South Korea’s trade with China has been always on the plus side since its turnover to surplus back in 1993, one year after the two nations established diplomatic ties. Among exports from Korea, intermediate goods account for 80 percent, while 60 percent of Korean-manufactured semiconductor are sold to China and Hong Kong. However, recent technological advancement of Chinese businesses led to drop in demands of such goods. While the ‘Made in China 2025” policy’ in which China aims to produce 70 percent of semiconductor domestically, is looking ahead a bumpy road due to pressures from the U.S., some eval‎uates that, other than the memory semiconductor, the Chinese technologies on designing, and producing as an outsource of, system semiconductors are superior than that of South Korea.

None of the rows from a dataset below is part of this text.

(** * Coverage Gutters: the coverage service and its status-bar presenter

    A shallow embedding of [src/coverage-system/coverageservice.ts]
    (class [CoverageService]) and [src/extension/statusbartoggler.ts]
    (class [StatusBarToggler]), and the properties of the refresh cycle,
    of the percentage arithmetic and of the status-bar state that the
    specification states about them, followed by further properties of
    the two classes read off the code.

    Layout: JavaScript numbers (binary64, rounding written out over [Q]),
    the data model, the presenter, asynchronous tasks as resumptions, the
    service, an interleaving scheduler, then the theorems. *)

From Stdlib Require Import ZArith QArith Qround Qabs Qcanon Lia Lqa Bool List.
From Stdlib Require Import Ascii String DecimalString.
From Stdlib Require Import Floats.SpecFloat.
Import ListNotations.

Local Open Scope string_scope.
Local Open Scope Z_scope.

(* ================================================================= *)
(** ** JavaScript numbers *)

(** A JS [number] is an IEEE-754 binary64 value.  Finite values are kept as
    the exact rational they denote; the two zeros are identified (no count
    or percentage of this program is ever [-0], and [-0] prints, compares
    and tests like [0]).  Every arithmetic result goes through [rnd], the
    round-to-nearest, ties-to-even rounding of binary64. *)
Module JS.

Inductive number : Type :=
| NaN
| Infinity (negative : bool)
| Fin (q : Q).

(** [number | undefined]. *)
Inductive value : Type :=
| undefined
| Num (n : number).
Lemma owns_fresh_incident (db : Database) (C : option uuid)
    (incident : Incidents.row) :
  mem (Incidents.id incident) (map Incidents.id (incidents db)) = false ->
  owns_incident (with_incidents db (incidents db ++ [incident])) C
    (Incidents.id incident)
  = uid_eq C (Incidents.user_id incident).
Proof.
  intros H. unfold owns_incident. simpl. rewrite existsb_app. simpl.
  rewrite String.eqb_refl, orb_false_r. simpl.
  replace (existsb _ (incidents db)) with false; [reflexivity|].
  symmetry. induction (incidents db) as [|x l IH]; simpl in *; [reflexivity|].
  apply orb_false_iff in H as [Hx Hl]. rewrite (IH Hl), orb_false_r.
  now rewrite String.eqb_sym, Hx.
Qed.

(** X20. The rows [handleSubmit] writes for the files of an incident can
    be selected by the filer and by the holders of [admin] or
    [cert_admin], and by nobody else. *)
Theorem evidence_rows_are_for_the_filer_and_admins :
  forall (db db1 : Database) (env : submit_env) (u : uuid)
         (form : FormData.t) (files : list File.t)
         (incident : Incidents.row) (C : option uuid)
         (F : IncidentFiles.row),
    submit_incident db env u form = Ok (db1, incident) ->
    IncidentFiles.incident_id F = Incidents.id incident ->
    can_select incident_files_policies
      (run_db (handleSubmit db env (Some u) form files)) C F
    = uid_eq C u || is_privileged db C.
Proof.
  intros db db1 env u form files incident C F Hs HF.
  pose proof (handleSubmit_ok _ _ _ _ _ files _ Hs) as Hr.
  destruct (upload_files_keeps env u incident files 0%nat db1)
    as (_ & _ & Hroles & _).
  destruct (upload_files_spec env u incident files 0%nat db1)
    as (_ & _ & Hinc & _).
  apply submit_incident_ok in Hs as (Hu & _ & _ & Hdb1 & Hfresh).
  rewrite incident_files_can_select, Hr, HF. simpl.
  f_equal.
  - unfold owns_incident. rewrite Hinc.
    pose proof (owns_fresh_incident db C incident Hfresh) as Ho.
    unfold owns_incident in Ho. rewrite <- Hdb1 in Ho. now rewrite Ho, Hu.
  - assert (E : user_roles (run_db (upload_files env 0 u incident files db1))
                = user_roles db) by (now rewrite Hroles, Hdb1).
    unfold is_privileged.
    now rewrite !(has_role_only_user_roles db _ C _ E).
Qed.

Lemma evidence_rows_are_for_the_filer_and_admins_witness :
  exists db1 incident,
    submit_incident Sample.db Sample.env "u1" Sample.form = Ok (db1, incident)
    /\ IncidentFiles.incident_id
         (IncidentFiles.mk "f0" "i2" "screen.png" "u1/i2/5000.png"
            "image/png" (Some 2048) 31)
       = Incidents.id incident
    /\ can_select incident_files_policies
         (run_db (handleSubmit Sample.db Sample.env (Some "u1")
                    Sample.form Sample.files)) (Some "u1")
         (IncidentFiles.mk "f0" "i2" "screen.png" "u1/i2/5000.png"
            "image/png" (Some 2048) 31)
       = true.
Proof.
  do 2 eexists. split; [reflexivity|]. split; [reflexivity|].
  exact (eq_trans
           (evidence_rows_are_for_the_filer_and_admins Sample.db _ Sample.env
              "u1" Sample.form Sample.files _ (Some "u1")
              (IncidentFiles.mk "f0" "i2" "screen.png" "u1/i2/5000.png"
                 "image/png" (Some 2048) 31) eq_refl eq_refl)
           eq_refl).
Defined.

(** ** File extensions *)

Lemma split_no_sep (sep : ascii) (s : string) :
  has_char sep s = false -> split sep s = [s].
Proof.
  induction s as [|c s IH]; simpl; [reflexivity|]. intros H.
  apply orb_false_iff in H as [Hc Hs]. now rewrite Hc, (IH Hs).
Qed.

Lemma last_split_no_sep (sep : ascii) (s : string) :
  has_char sep (last (split sep s) "") = false.
Proof.
  induction s as [|c s IH]; simpl; [reflexivity|].
  destruct (Ascii.eqb c sep) eqn:E.
  - destruct (split_cons sep s) as (x & xs & Hx). rewrite Hx in *.
    exact IH.
  - destruct (split_cons sep s) as (x & xs & Hx). rewrite Hx in *.
    destruct xs as [|y ys]; simpl in *; [now rewrite E|exact IH].
Qed.
(** * Shazam-Tool: the segmentation / recognition / aggregation pipeline

    A shallow embedding of [shazam.py].  Python values are modelled as
    follows:
    - [int] as [Z]; [str] as [string]; [list] as [list]; [set] as [gset];
    - [None] results as [option];
    - exceptions and the mutable process state (scratch directory, the
      objects [unique_tracks] and [seen_tracks], everything the program
      appends, logs or waits for) with a state-and-exception monad [M];
    - the collaborators of the program (the recognition service, the
      audio decoder, the file system) as parameters of a [Section].

    [logger.debug] calls are left out; every [logger.info],
    [logger.error] and [print] call is an event of the trace.

    Limits of the model:
    - an audio buffer is the stretch of the recording it holds (where
      it starts and how long it lasts), not its samples;
    - a write to the output file succeeds or raises [OSError]; a text
      that cannot be encoded as UTF-8 (a file name with surrogate
      escapes) is not modelled;
    - only exceptions that derive from [Exception] are modelled;
    - [int] reads plain decimal numerals only, which is all that the
      names of the segment files need. *)

From Stdlib Require Import ZArith QArith Ascii String.
From Stdlib Require Import DecimalString DecimalPos DecimalZ.
From stdpp Require Import base tactics option list sorting gmap strings.

#[local] Set Warnings "-clear-no-such-hyp".
#[local] Open Scope string_scope.
#[local] Open Scope list_scope.
#[local] Open Scope Z_scope.

(** ** Python built-ins used by the program *)

Module Py.

(** [range(start, stop, step)] for a positive [step]: yields [i] while
    [i < stop].  The fuel [stop - start] is enough for every positive
    step (lemma [range_unfold]). *)
Fixpoint range_from (fuel : nat) (i stop step : Z) : list Z :=
  match fuel with
  | O => []
  | S fuel' =>
      if i <? stop then i :: range_from fuel' (i + step) stop step else []
  end.

Definition range (start stop step : Z) : list Z :=
  range_from (Z.to_nat (stop - start)) start stop step.

(** [enumerate(l, start)] *)
Fixpoint enumerate {A} (l : list A) (start : Z) : list (Z * A) :=
  match l with
  | [] => []
  | x :: l' => (start, x) :: enumerate l' (start + 1)
  end.

(** [str(n)] and [int(s)] on decimal numerals.  [int] returns [None]
    where Python raises [ValueError]; only plain numerals (an optional
    minus sign and ASCII digits) are recognised. *)
Definition str (n : Z) : string := NilZero.string_of_int (Z.to_int n).

Definition int (s : string) : option Z :=
  Z.of_int <$> NilZero.int_of_string s.

(** [s.rfind(c)] for a one-character [c]: index of the last occurrence. *)
Fixpoint rfind (c : ascii) (s : string) : option nat :=
  match s with
  | EmptyString => None
  | String a s' =>
      match rfind c s' with
      | Some i => Some (S i)
      | None => if Ascii.eqb a c then Some O else None
      end
  end.

(** [s[:n]] and [s[n:]] *)
Fixpoint str_take (n : nat) (s : string) : string :=
  match n, s with
  | S n', String a s' => String a (str_take n' s')
  | _, _ => EmptyString
  end.

Fixpoint str_drop (n : nat) (s : string) : string :=
  match n, s with
  | S n', String _ s' => str_drop n' s'
  | _, _ => s
  end.

Fixpoint str_exists (f : ascii -> bool) (s : string) : bool :=
  match s with
  | EmptyString => false
  | String a s' => f a || str_exists f s'
  end.

(** [sub in s] on strings *)
Fixpoint contains (sub s : string) : bool :=
  String.prefix sub s ||
  match s with
  | EmptyString => false
  | String _ s' => contains sub s'
  end.

(** [os.path.splitext] (posixpath): the extension starts at the last
    dot of the last path component, leading dots of the component
    excepted. *)
Definition splitext (p : string) : string * string :=
  let sepIndex := rfind "/" p in
  let filenameIndex := match sepIndex with Some i => S i | None => O end in
  match rfind "." p with
  | Some dotIndex =>
      if (filenameIndex <=? dotIndex)%nat &&
         str_exists (fun a => negb (Ascii.eqb a "."))
           (str_take (dotIndex - filenameIndex) (str_drop filenameIndex p))
      then (str_take dotIndex p, str_drop dotIndex p)
      else (p, "")
  | None => (p, "")
  end.
(** ** Calls in a row *)

Lemma classify_outcome_any_state (v : pyval) (w1 w2 : world) :
  fst (classify v w1) = fst (classify v w2).
Proof.
  destruct v as [| b | z | f | s | l | kv];
    try (rewrite !classify_not_container by reflexivity; reflexivity).
  - rewrite !classify_array_or_string by reflexivity.
    destruct (py_contains "error" (PyStr s)) as [[|] | e]; try reflexivity.
    destruct (py_contains "result" (PyStr s)) as [[|] | e]; reflexivity.
  - rewrite !classify_array_or_string by reflexivity.
    destruct (py_contains "error" (PyList l)) as [[|] | e]; try reflexivity.
    destruct (py_contains "result" (PyList l)) as [[|] | e]; reflexivity.
  - rewrite !classify_dict.
    destruct (dict_lookup "error" kv) as [[| | | | | |] |]; try reflexivity.
    destruct (dict_lookup "result" kv) as [res |];
      [destruct (truthy res) |]; reflexivity.
Qed.

(** What a call returns or raises depends on the instance, the store and
    the client, not on the log or on the calls made before. *)
Lemma send_coordinates_outcome_any_history (env : Env) (w1 w2 : world) :
  w_self w1 = w_self w2 ->
  fst (send_coordinates env w1) = fst (send_coordinates env w2).
Proof.
  intro Hself. destruct (missing_or_present env) as [Hm | Hp].
  - rewrite !send_coordinates_absent by exact Hm. reflexivity.
  - rewrite !send_coordinates_run by exact Hp.
    assert (Hreq : request env w1 = request env w2).
    { unfold request. rewrite Hself. reflexivity. }
    rewrite Hreq.
    destruct (requests_post env (request env w2)) as [r | e].
    + destruct (negb (Response.ok r)); [reflexivity |].
      destruct (Response.json r) as [v | e].
      * apply classify_outcome_any_state.
      * destruct (isinstance e JSONDecodeError); [reflexivity |].
        destruct (isinstance e RequestException); reflexivity.
    + destruct (isinstance e RequestException); reflexivity.
Qed.
(** The body of [_frame] from line 174 on, as a function of the value
    [frame] has there. *)
Definition frame_from (cfg : config) (frame : string)
    (leds leds_total : Z) (color : string) : outcome (option string) :=
  (start <- (if (mode cfg =? "center")%string
             then int_truediv (leds_total - leds) 2
             else Ret 0) ;;
   if (mode cfg =? "center")%string || (mode cfg =? "default")%string then
     Ret (Some (fold_left
                  (fun frame n =>
                     if (start <=? n) && (n <? start + leds)
                     then frame ++ color
                     else frame ++ "000000")
                  (range leds_total) frame))
   else if (mode cfg =? "distribute")%string then
     if leds <? 1 then Ret None
     else
       m <- int_truediv leds_total leds ;;
       frame <- for_each (range leds_total)
                  (fun frame n =>
                     r <- mod_ n m ;;
                     if (r =? 1) || (m <? 2)
                     then Ret (frame ++ color)
                     else Ret (frame ++ "000000"))
                  frame ;;
       Ret (Some frame)
   else Ret (Some frame))%outcome.

Definition _frame (cfg : config) (proto : string) (leds leds_total : Z)
    (color : string) : outcome (option string) :=
  frame_from cfg (_header proto) leds leds_total color.

(** ** The host, the object and the effects *)

Inductive level := LOG_INFO | LOG_WARNING | LOG_ERROR.

(** How the probe datagram of [_get_socket] ends: sent, a [socket.gaierror],
    or any other exception. *)
Inductive probe := ProbeSent | ProbeGaierror | ProbeFailed (e : exn).
#[global] Instance result_mret : MRet result := @Ok.
#[global] Instance result_mbind : MBind result := fun A B k r => result_bind r k.

Section Program.

Context `{!PyRuntime}.

(** [d[key]] on a dict. *)
Definition getitem (d : gmap string pyval) (key : string) : result pyval :=
  match d !! key with
  | Some v => Ok v
  | None => Raise KeyError
  end.

(** [int(v)] and [float(v)] on a snapshot value. *)
Definition py_int (v : pyval) : result Z :=
  match v with
  | PyStr s => int_of_str s
  | PyList _ => Raise TypeError
  end.

Definition py_float (v : pyval) : result float :=
  match v with
  | PyStr s => float_of_str s
  | PyList _ => Raise TypeError
  end.

(** The items [for liq in v] goes through: the elements of a list, the
    characters of a string. *)
Definition py_iter (v : pyval) : list string :=
  match v with
  | PyList l => l
  | PyStr s => map (fun c => String c EmptyString) (list_ascii_of_string s)
  end.

(** The text an f-string substitutes for [v]. *)
Definition py_format (v : pyval) : string :=
  match v with
  | PyStr s => s
  | PyList l => str_of_list l
  end.

(** [float(liq) for liq in items], evaluated from left to right up to the
    first item that raises. *)
Fixpoint floats_of (items : list string) : result (list float) :=
  match items with
  | [] => Ok []
  | liq :: rest =>
      x ← float_of_str liq;
      xs ← floats_of rest;
      mret (x :: xs)
  end.

(** [LiquidityPool.__init__] *)
Definition __init__ (pool_data : gmap string pyval) : result LiquidityPool :=
  token_a ← getitem pool_data "token_a";
  token_b ← getitem pool_data "token_b";
  reserve_a ← getitem pool_data "reserve_a" ≫= py_int;
  reserve_b ← getitem pool_data "reserve_b" ≫= py_int;
  spot_price ← getitem pool_data "spot_price" ≫= py_float;
  let fee_tier := f_0_3 in
  let price_range := (F64.mul spot_price f_0_95, F64.mul spot_price f_1_05) in
  liquidities ← getitem pool_data "liquidities";
  liqs ← floats_of (List.filter (fun liq => negb (String.eqb liq "0")) (py_iter liquidities));
  let total_liquidity := float_sum liqs in
  let pair_id := (py_format token_a ++ "-" ++ py_format token_b)%string in
  mret {| token_a := token_a; token_b := token_b;
          reserve_a := reserve_a; reserve_b := reserve_b;
          spot_price := spot_price; fee_tier := fee_tier;
          price_range := price_range; total_liquidity := total_liquidity;
          pair_id := pair_id |}.

(** The value [ai_agent] binds to [avg_volume]. *)
Definition avg_volume_of (volume_data : DataFrame) : float :=
  if negb (df_empty volume_data) && df_contains "volume" volume_data
  then series_mean (df_getitem volume_data "volume")
  else f_5_000_000.

Definition threshold : float := f_700.

(** The expression [int(r * 1.1)] of lines 93 and 94: the int [r] is
    converted to a float, multiplied, and the product truncated. *)
Definition boosted (r : Z) : result Z :=
  int_mul_float r f_1_1 ≫= int_of_float.

(** [ai_agent(pool, volume_data)], with [pool] the pool object of the
    world the command runs in. *)
Definition ai_agent (volume_data : DataFrame) : cmd (float * (float * float)) :=
  let avg_volume := avg_volume_of volume_data in
  new_fee ←
    (if F64.geb avg_volume threshold then
       fee ← attr fee_tier;
       let new_fee := py_max f_0_05 (F64.sub fee f_0_1) in
       print (HighVolumeLine avg_volume new_fee);;
       ra ← attr reserve_a;
       ra' ← lift (boosted ra);
       assign (set_reserve_a ra');;
       rb ← attr reserve_b;
       rb' ← lift (boosted rb);
       assign (set_reserve_b rb');;
       ra ← attr reserve_a;
       rb ← attr reserve_b;
       print (SlippageLine ra rb);;
       mret new_fee
     else
       fee ← attr fee_tier;
       let new_fee := py_min f_1_0 (F64.add fee f_0_1) in
       print (LowVolumeLine avg_volume new_fee);;
       mret new_fee);
  '(lower, upper) ← attr price_range;
  new_range ←
    (if F64.geb avg_volume threshold then
       let new_range := (F64.mul lower f_0_95, F64.mul upper f_1_05) in
       print (WideningLine new_range);;
       mret new_range
     else
       let new_range := (F64.add lower f_0_02, F64.sub upper f_0_02) in
       print (NarrowingLine new_range);;
       mret new_range);
  let yield_estimate := F64.mul (F64.div new_fee f_100) avg_volume in
  print (YieldLine yield_estimate);;
  assign (set_fee_tier new_fee);;
  assign (set_price_range new_range);;
  mret (new_fee, new_range).

(** One call [ai_agent(pool, volume_data)] from a pool object and an empty
    console: the pool object after the call, what was printed, and what
    the call returned or raised. *)
Definition call (pool : LiquidityPool) (volume_data : DataFrame)
  : world * result (float * (float * float)) :=
  ai_agent volume_data {| the_pool := pool; console := [] |}.

Definition pool_after (pool : LiquidityPool) (volume_data : DataFrame) : LiquidityPool :=
  the_pool (fst (call pool volume_data)).

Definition printed_by (pool : LiquidityPool) (volume_data : DataFrame) : list printed :=
  console (fst (call pool volume_data)).

Definition outcome (pool : LiquidityPool) (volume_data : DataFrame)
  : result (float * (float * float)) :=
  snd (call pool volume_data).

(** The pool object after each of a series of calls, one per volume
    frame, as the loop of [main] makes them; a call that raises ends the
    series. *)
Fixpoint pool_trace (pool : LiquidityPool) (frames : list DataFrame) : list LiquidityPool :=
  match frames with
  | [] => []
  | volume_data :: rest =>
      let pool' := pool_after pool volume_data in
      pool' :: (if is_Ok (outcome pool volume_data) then pool_trace pool' rest else [])
  end.

End Program.

(** ** A reference runtime

    The builtins on plain inputs, to run the program on concrete snapshots
    and frames: signed decimal integers; signed decimal floats with an
    optional fraction and exponent, [inf] and [nan]; sums and means from
    left to right. *)

Module Reference.

Definition digit (c : ascii) : option Z :=
  let n := Z.of_N (N_of_ascii c) in
  if (48 <=? n) && (n <=? 57) then Some (n - 48) else None.

(** The leading run of digits of [cs]: its value on top of [acc], how many
    digits it has, and what follows it. *)
Fixpoint digits (cs : list ascii) (acc : Z) (count : Z) : Z * Z * list ascii :=
  match cs with
  | [] => (acc, count, [])
  | c :: rest =>
      match digit c with
      | Some d => digits rest (10 * acc + d) (count + 1)
      | None => (acc, count, cs)
      end
  end.

Definition sign (cs : list ascii) : bool * list ascii :=
  match cs with
  | "-"%char :: rest => (true, rest)
  | "+"%char :: rest => (false, rest)
  | _ => (false, cs)
  end.

Definition parse_int (s : string) : result Z :=
  let '(neg, cs) := sign (list_ascii_of_string s) in
  match digits cs 0 0 with
  | (n, count, []) =>
      if 0 <? count then Ok (cond_Zopp neg n) else Raise ValueError
  | _ => Raise ValueError
  end.

(** The double nearest to [m * 10 ^ e], for [0 < m]. *)
Definition scale10 (neg : bool) (m : positive) (e : Z) : float :=
  if 0 <=? e
  then binary_normalize F64.prec F64.emax (cond_Zopp neg (Z.pos m * 10 ^ e)) 0 neg
  else F64.div (S754_finite neg m 0) (S754_finite false (Z.to_pos (10 ^ (- e))) 0).

Definition exponent (cs : list ascii) : option Z :=
  match cs with
  | [] => Some 0
  | c :: rest =>
      if Ascii.eqb c "e" || Ascii.eqb c "E" then
        let '(neg, ds) := sign rest in
        match digits ds 0 0 with
        | (n, count, []) => if 0 <? count then Some (cond_Zopp neg n) else None
        | _ => None
        end
      else None
  end.

Definition parse_float (s : string) : result float :=
  let '(neg, cs) := sign (list_ascii_of_string s) in
  if String.eqb (string_of_list_ascii cs) "inf" then Ok (S754_infinity neg)
  else if String.eqb (string_of_list_ascii cs) "nan" then Ok S754_nan
  else
    let '(whole, n1, after) := digits cs 0 0 in
    let '(mant, n2, after) :=
      match after with
      | "."%char :: frac => digits frac whole 0
      | _ => (whole, 0, after)
      end in
    if 0 <? n1 + n2 then
      match exponent after with
      | Some e =>
          match mant with
          | Z.pos m => Ok (scale10 neg m (e - n2))
          | _ => Ok (S754_zero neg)
          end
      | None => Raise ValueError
      end
    else Raise ValueError.

Definition sum_left (xs : list float) : float :=
  fold_left F64.add xs (S754_zero false).

Definition mean_left (xs : list float) : float :=
  F64.div (sum_left xs) (F64.of_Z (Z.of_nat (length xs))).

Definition repr_list (l : list string) : string :=
  ("[" ++ String.concat ", " (map (fun s => "'" ++ s ++ "'") l) ++ "]")%string.

#[export] Instance runtime : PyRuntime := {|
  int_of_str := parse_int;
  float_of_str := parse_float;
  float_sum := sum_left;
  str_of_list := repr_list;
  series_mean := mean_left
|}.

End Reference.

(** ** Sample pools and frames *)

Module Samples.
Lemma granted_view_logs_and_notifies_once_witness :
  (doctor_profile_view settings_py [alice] (minutes 10) (minutes 10) DbOk
     Delivered DbOk get "A100" (granted 0 42)
     ([] ++ [set_notified true
               (create [] 0 alice "doctor_view" "nurse@example.com"
                  "routine check" (_client_ip get) (_user_agent get))])).2
  = [].
Proof.
  apply (granted_view_logs_and_notifies_once settings_py [alice] alice "A100"
           "nurse@example.com" "routine check" get get (granted 0 42) []
           0 0 (minutes 10) (minutes 10)); try (vm_compute; reflexivity).
  - discriminate.
  - vm_compute. discriminate.
Defined.

(** ** Session keys of different profiles *)

Lemma contains_app_r c a b :
  Text.contains c b = true -> Text.contains c (a +:+ b) = true.
Proof.
  intros Hb. induction a as [| d a IH]; simpl; [done |].
  by rewrite IH, orb_true_r.
Qed.

Lemma id_char_not_underscore c : id_char c = true -> Ascii.eqb "_" c = false.
Proof.
  destruct c as [[] [] [] [] [] [] [] []]; vm_compute; congruence.
Qed.

Lemma national_id_regex_no_underscore s :
  all_chars id_char (before_final_newline s) = true ->
  Text.contains "_" s = false.
Proof.
  induction s as [| c r IH]; [done |].
  cbn [before_final_newline Text.contains].
  destruct r as [| c' r'].
  - destruct (Ascii.eqb_spec c "010") as [-> | _]; [done |].
    cbn [all_chars]. intros H. apply andb_prop in H as [Hc _].
    by rewrite (id_char_not_underscore c Hc).
  - cbn [all_chars]. intros H. apply andb_prop in H as [Hc Hr].
    rewrite (id_char_not_underscore c Hc). cbn [orb]. by apply IH.
Qed.

(** The session keys of one profile can be those of another: the key that
    holds the verifier address for [nid] is the key that holds the flag
    for [nid ++ "_email"], and likewise for the reason.  A successful
    verification for [nid] therefore makes the session check of the
    protected views pass for those two national ids as well. *)
Theorem grant_opens_suffixed_ids cfg now reason_ profile ctx s p :
  otp s !! _otp_key (national_id profile) = Some p ->
  now <= expires_at p ->
  attempts p < max_attempts_of cfg ->
  reason_ ≠ "" -> code p ≠ "" -> email p ≠ "" ->
  access_granted (verify_otp cfg now (code p) reason_ profile ctx s).2
    (national_id profile) = true
  ∧ access_granted (verify_otp cfg now (code p) reason_ profile ctx s).2
      (national_id profile +:+ "_email") = true
  ∧ access_granted (verify_otp cfg now (code p) reason_ profile ctx s).2
      (national_id profile +:+ "_reason") = true.
Proof.
  intros Hp Hnow Hatt Hreason Hcode Hemail.
  apply nonempty_ne in Hreason, Hcode, Hemail.
  unfold verify_otp, max_attempts_of in *. rewrite Hp.
  destruct (Z.ltb_spec (expires_at p) now); [lia |].
  destruct (Z.leb_spec (getattr (OTP_MAX_ATTEMPTS cfg) 5) (attempts p)); [lia |].
  rewrite Hreason, Hcode, String.eqb_refl. cbn [negb andb snd].
  pose proof (access_key_ne_email (national_id profile)).
  pose proof (access_key_ne_reason (national_id profile)).
  pose proof (access_email_ne_reason (national_id profile)).
  unfold access_granted, del_otp, set_access; cbn [access].
  change (access_key (national_id profile +:+ "_email"))
    with (access_email_key (national_id profile)).
  change (access_key (national_id profile +:+ "_reason"))
    with (access_reason_key (national_id profile)).
  repeat split.
  - rewrite !lookup_insert_ne by done. by rewrite lookup_insert_eq.
  - rewrite lookup_insert_ne by done. by rewrite lookup_insert_eq.
  - by rewrite lookup_insert_eq.
Qed.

Yet, Korea’s dependency on Chinese raw materials is growing – 40 percent and 90 percent of raw materials that the country uses to produce semiconductor and battery respectively, are coming from China. Unlike Korea’s dependency on Japanese materials, components and equipment, which has declined over the three-year period since Japan restricted its exports of materials used for semiconductor productions in July 2019, its dependency on Chinese raw materials is in fact moving upward.

Such trade deficit is a red light to the overall profit structures of Korea’s 30-year-old exports system as well as its entire economic situations. Price stability of international oil and raw material markets and following improvements in trade balances will not automatically lead to the recovery to previous status. It is time for the Korean government, along with its businesses, to rebuild its current China-centered export and import structures from the very foundation. The landscape of global economy is currently being reformed as a new-cold war from U.S.–China, and U.S.–Russia relations, emerges. If South Korea sticks to the business-as-usual by simply hoping to things to be better, it will not be able to survive as an export-led economy amid such new global dynamics.